--- INFORMATION GIVEN ---
(* ===== verification/TxTidAcct.v ===== *)
(** Frames and buffers of a traffic identifier are neither lost nor
    duplicated, whatever operations run: every frame is in a queue, in flight
    or reported to mac80211, and every buffer belongs to a frame, is free or is
    a holding descriptor. *)

From S2P Require Import Prelude Baw Airtime Desc TxTid.

(** * Sequences of operations

    The state of a run: the traffic identifier and its units in flight. *)
Abbreviation tid_run_state := (tid_state * list (list sk_buff))%type.

Inductive tid_op :=
  | OpSubmit (q : Z) (own : bool) (k : sk_buff)
  | OpSched (rates : list tx_rate) (axq_depth axq_ampdu_depth : Z)
  | OpRelease (rates : list tx_rate)
  | OpComplete (n : nat) (sta holding : bool) (ts : ath_tx_status)
  | OpReclaim | OpStart | OpStop | OpCleanup | OpSleep | OpWakeup
  | OpResume (ampdu_factor : Z).

(** The tasklet marks the last buffer of a unit that stays as holding
    descriptor. *)
Definition mark_stale (b : bool) (u : list sk_buff) : list sk_buff :=
  match last u with
  | Some k => removelast u ++ [k <| fi_bf ::= fmap (fun bf => bf <| stale := b |>) |>]
  | None => []
  end.

(** [OpComplete]: the hardware reports the unit [n]; the units of several
    hardware queues are in flight, so it may be any of them. [OpReclaim]: a
    holding descriptor is free again. *)
Definition tid_exec (env : tid_env) (o : tid_op) (x : tid_run_state) : outcome tid_run_state :=
  let '(s, hw) := x in
  match o with
  | OpSubmit q own k => Ok (ath_tx_start_queue env q own k s, hw)
  | OpSched rates d da =>
      obind (ath_tx_sched_aggr env rates d da s) (fun '(r, _, s) => Ok (s, hw ++ option_list (fst <$> r)))
  | OpRelease rates =>
      obind (release_frame env rates s) (fun '(r, s) => Ok (s, hw ++ option_list ((fun k => [k]) <$> r)))
  | OpComplete n sta holding ts =>
      match hw !! n with
      | None => Ok x
      | Some u => obind (ath_tx_process_buffer env sta ts (mark_stale holding u) s) (fun s => Ok (s, delete n hw))
      end
  | OpReclaim =>
      match held s with
      | [] => Ok x
      | bf :: l => Ok (ath_tx_return_buffer bf (s <| held := l |>), hw)
      end
  | OpStart => Ok (fst (ath_tx_aggr_start env s), hw)
  | OpStop => Ok (ath_tx_aggr_stop env s, hw)
  | OpCleanup => Ok (node_cleanup_tid env s, hw)
  | OpSleep => Ok (ath_tx_aggr_sleep (s <| sleeping := true |>), hw)
  | OpWakeup => Ok (ath_tx_aggr_wakeup env (s <| sleeping := false |>), hw)
  | OpResume factor => Ok (ath_tx_aggr_resume env factor s, hw)
  end.

Fixpoint tid_run (env : tid_env) (l : list tid_op) (x : tid_run_state) : outcome tid_run_state :=
  match l with
  | [] => Ok x
  | o :: l => obind (tid_exec env o x) (tid_run env l)
  end.

Definition submitted (l : list tid_op) : list Z :=
  l ≫= fun o => match o with OpSubmit _ _ k => [sk_id k] | _ => [] end.

(** Reporting a frame changes nothing but the events, the pending count and the
    free buffers. *)
Record same_tid (s s' : tid_state) : Prop := {
  same_win : win s' = win s;
  same_buf_q : buf_q s' = buf_q s;
  same_retry_q : retry_q s' = retry_q s;
}.
#[export] Instance same_tid_preorder : PreOrder same_tid.
Proof. split; [by split|]. intros s1 s2 s3 [] []. split; congruence. Qed.

Lemma skb_done_same env k s : same_tid s (ath_txq_skb_done env k s) /\ txbuf (ath_txq_skb_done env k s) = txbuf s.
Proof. unfold ath_txq_skb_done, emit. repeat case_match; done. Qed.
Lemma free_skb_same env k s : same_tid s (free_skb env k s) /\ txbuf (free_skb env k s) = txbuf s.
Proof.
  unfold free_skb. destruct (skb_done_same env k s) as [[] E]. by repeat split.
Qed.
Lemma complete_same env k ok f s : same_tid s (ath_tx_complete env k ok f s) /\ txbuf (ath_tx_complete env k ok f s) = txbuf s.
Proof. unfold ath_tx_complete. destruct (skb_done_same env k (emit (TxStatus (sk_id k) ok f) s)) as [[] E]. by repeat split. Qed.
Lemma complete_buf_same env k l st ok s :
  same_tid s (ath_tx_complete_buf env k l st ok s) /\ txbuf (ath_tx_complete_buf env k l st ok s) = txbuf s ++ l.
Proof.
  unfold ath_tx_complete_buf. destruct (complete_same env k ok (has st ATH9K_TXERR_FILT) s) as [[] E].
  split; [by split|]. cbn. by rewrite E.
Qed.
Lemma setup_buffer_queues env k s :
  let s' := snd (ath_tx_setup_buffer env k s) in
  buf_q s' = buf_q s /\ retry_q s' = retry_q s /\ sleeping s' = sleeping s /\ held s' = held s.
Proof. unfold ath_tx_setup_buffer, ath_tx_get_buffer. by repeat (case_match; simplify_eq). Qed.
Lemma change_state_queues env l : forall s,
  let s' := snd (change_state_loop env l s) in buf_q s' = buf_q s /\ retry_q s' = retry_q s.
Proof.
  induction l as [|k l IH]; intros s; cbn [change_state_loop]; [done|]. cbv zeta in *. destruct (fi_bf _).
  - specialize (IH s). by destruct (change_state_loop env l s).
  - match goal with |- context [ath_tx_setup_buffer env ?k0 s] =>
      destruct (setup_buffer_queues env k0 s) as (E1 & E2 & _); destruct (ath_tx_setup_buffer env k0 s) as [[k1|] s1] end; cbn in E1, E2.
    + specialize (IH s1). destruct (change_state_loop env l s1). cbn in *. by rewrite <- E1, <- E2.
    + match goal with |- context [free_skb env ?k0 s1] => destruct (free_skb_same env k0 s1) as [[] _]; specialize (IH (free_skb env k0 s1)) end.
      destruct IH as [-> ->]. split; congruence.
Qed.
---
Scan the records above, then copy out each line that mentions "Lemma".

Lemma skb_done_same env k s : same_tid s (ath_txq_skb_done env k s) /\ txbuf (ath_txq_skb_done env k s) = txbuf s.
Lemma free_skb_same env k s : same_tid s (free_skb env k s) /\ txbuf (free_skb env k s) = txbuf s.
Lemma complete_same env k ok f s : same_tid s (ath_tx_complete env k ok f s) /\ txbuf (ath_tx_complete env k ok f s) = txbuf s.
Lemma complete_buf_same env k l st ok s :
Lemma setup_buffer_queues env k s :
Lemma change_state_queues env l : forall s,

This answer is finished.